YOUR INSTRUCTIONS:
In the records that follow, find the line with "triple (at_ false n k) (prefill_half"; from there, retype every line exactly through the line with "unfold prefill_half. cbv zeta.", which also belongs to the answer.

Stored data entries
Lemma prefill_flags {A} attempt (retry : A) on_error n k :
  (∀ e k, triple (at_ false n k) (on_error e) (λ _, at_ false n k) (λ _, at_ false n k)) →
  triple (at_ false n k) (prefill_half env cfg attempt retry on_error) (λ _, at_ false n (S k)) (λ _, at_ false n (S k)).
Proof.
  intros Hon. assert (∀ s, flags false n k (view s) → flags false n (S k) (view s)) as Hup by (intros s; apply flags_mono; lia).
  unfold prefill_half. cbv zeta.
  set (failed := λ e : pyexn, if negb (last_attempt cfg attempt) then mmodify (λ s, set_finished s false) ;; mret (inr retry)
                   else a ← on_error e; mret (inr a) : M RS ((Instance * Endpoint) * json + A)).
  assert (∀ k e, triple (at_ false n k) (failed e) (λ _, at_ false n k) (λ _, at_ false n k)) as Hf.
  { intros k' e. unfold failed. destruct (negb _).
    - eapply (triple_bind _ _ _ (λ _, at_ false n k')); [by apply triple_modify|]. intros _. by apply triple_ret.
    - eapply triple_bind; [apply Hon|]. intros a. by apply triple_ret. }
  assert (triple (at_ false n k) (mexcept (r ← prepare_resource env cfg ROLE_P; mret (inl r)) (λ e, a ← failed e; mret (inr a)))
    (λ _, at_ false n k) (λ _, at_ false n k)) as Hp.
  { eapply triple_except; [apply unchanged_triple; unchanged|done|]. intros e _. eapply triple_bind; [apply Hf|]. intros a. by apply triple_ret. }
  eapply triple_bind; [eapply triple_conseq; [exact Hp|done|intros r s H; exact H|intros e s; apply Hup]|].
  intros [pres|a]; [|apply triple_ret; intros s; apply Hup].
  assert (still (s ← mget; if decide (state (r_req s) = PREFILL_END) then mret tt else ignore (release_all env pres))) as Hfin by unchanged.
  apply (triple_finally _ _ _ _ (λ _, at_ false n (S k)) _ (λ _, at_ false n (S k)));
    [|intros a; exact (unchanged_triple view _ _ Hfin)|intros e; exact (unchanged_triple view _ _ Hfin)].
  apply (triple_except _ _ _ _ _ (λ _, at_ false n (S k))); [|done|intros e _; apply Hf].
  eapply (triple_bind _ _ _ (λ _, at_ false n (S k))); [|intros p; by apply triple_ret].
  unfold forward_p_request, forward_request, forward_request_at. apply triple_get. intros s0 Hs0.
  eapply triple_conseq with (P' := at_ false n k); [|by intros s ->|intros a s H; exact H|intros e s H; exact H].
  eapply (triple_bind _ _ _ (λ _, at_ false n (S k))).
  - eapply (triple_bind _ _ _ (λ _, at_ false n (S k))); [apply post_flags; intros s; by eexists|]. intros u. apply unchanged_triple. unchanged.
  - intros p. apply unchanged_triple. unchanged.
Qed.
Lemma after_any n k w w' v b b' : after n k (w, v, w', b) → after n k (w, v, w', b').
Proof. done. Qed.

(** How an attempt can end without an exception. *)
Definition ended (n : Z) (k : nat) (s : RS) : Prop := (is_finished s = true ∧ after n k (view s)) ∨ went n k s.

Lemma decode_failed_flags attempt pres e n k :
  triple (λ s, after n k (view s)) (decode_failed env cfg attempt pres e) (λ _, ended n k) (raised_flags n k).
Proof.
  assert (∀ e, triple (λ s, after n k (view s)) (stream_failed env e) (λ _, ended n k) (raised_flags n k)) as Hs.
  { intros e'. eapply triple_conseq; [by apply (failed_flags e' (after n k))|done|intros u s H; by left|done]. }
  unfold decode_failed.
  destruct e; (apply triple_still; [unchanged| |done]); intros u; try apply Hs;
    (apply triple_read; intros s0; destruct (_ || _); [apply Hs|by apply triple_raise]).
Qed.

Lemma attempt_flags attempt n k :
  triple (at_ false n k) (process_single_attempt json_loads json_encode json_dumps_len env cfg attempt)
    (λ _, ended n (S (S k))) (raised_flags n (S (S k))).
Proof.
  unfold process_single_attempt.
  assert (∀ s, flags false n (S k) (view s) → after n (S (S k)) (view s)) as Hup.
  { intros s H. eapply flags_after, flags_mono; [|exact H]. lia. }
  eapply triple_bind.
  { eapply triple_conseq; [apply (prefill_flags attempt tt (stream_failed env) n k)|done|intros r s H; exact H|intros e s; apply Hup].
    intros e k'. eapply triple_conseq; [by apply (failed_flags e (flags false n k'))|done|by intros u s [_ H]|done]. }
  intros [[pres p]|u]. 2: { apply triple_ret. intros s H. right. left. eapply flags_mono; [|exact H]. lia. }
  eapply (triple_bind _ _ _ (λ r s, match r with Some _ => flags false n (S k) (view s) | None => ended n (S (S k)) s end)).
  { eapply (triple_except _ _ _ _ _ (λ _, at_ false n (S k))); [|intros s; apply Hup|].
    - eapply triple_bind; [apply unchanged_triple; unchanged|]. intros dres. by apply triple_ret.
    - intros e _. eapply triple_bind; [eapply triple_conseq; [apply (decode_failed_flags attempt pres e n (S (S k)))|exact Hup|
        intros u s H; exact H|done]|]. intros u. by apply triple_ret. }
  intros [dres|]; [|by apply triple_ret].
  apply (triple_finally _ _ _ _ (λ _, ended n (S (S k))) _ (raised_flags n (S (S k)))).
  - eapply (triple_except _ _ _ _ _ (raised_flags n (S (S k)))); [|done|intros e _; apply decode_failed_flags].
    eapply triple_bind; [apply decode_flags|]. intros u. apply triple_get. intros s Hs. destruct (negb (wants_retry s)) eqn:Ew.
    + intros s' ->. left. split; [done|]. apply (went_after _ _ _ Hs).
    + intros s' ->. by right.
  - intros u. eapply triple_conseq; [apply (unchanged_triple view (λ v, (v.2 = true ∧ after n (S (S k)) v) ∨
        flags false n (S (S k)) v ∨ flags true (n + 1) (S (S k)) v ∧ n < recompute_retry_limit cfg)); unchanged|done|done|].
    intros e s [[_ H]|H]; [done|by apply went_after].
  - intros e. apply unchanged_triple. unchanged.
Qed.

(** ** The loops *)

Abbreviation limit := (recompute_retry_limit cfg).
Abbreviation posts s := (Z.of_nat (length (r_posted s))).

(** Each turn sends at most two requests, and every turn but the last raises the
    count. *)
Definition counted (turns : Z) (s s' : RS) : Prop :=
  retry_count s <= retry_count s' <= Z.max (retry_count s) limit ∧
  posts s' <= posts s + 2 * (retry_count s' - retry_count s + turns).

ANSWER FOR THIS EXERCISE:
  triple (at_ false n k) (prefill_half env cfg attempt retry on_error) (λ _, at_ false n (S k)) (λ _, at_ false n (S k)).
Proof.
  intros Hon. assert (∀ s, flags false n k (view s) → flags false n (S k) (view s)) as Hup by (intros s; apply flags_mono; lia).
  unfold prefill_half. cbv zeta.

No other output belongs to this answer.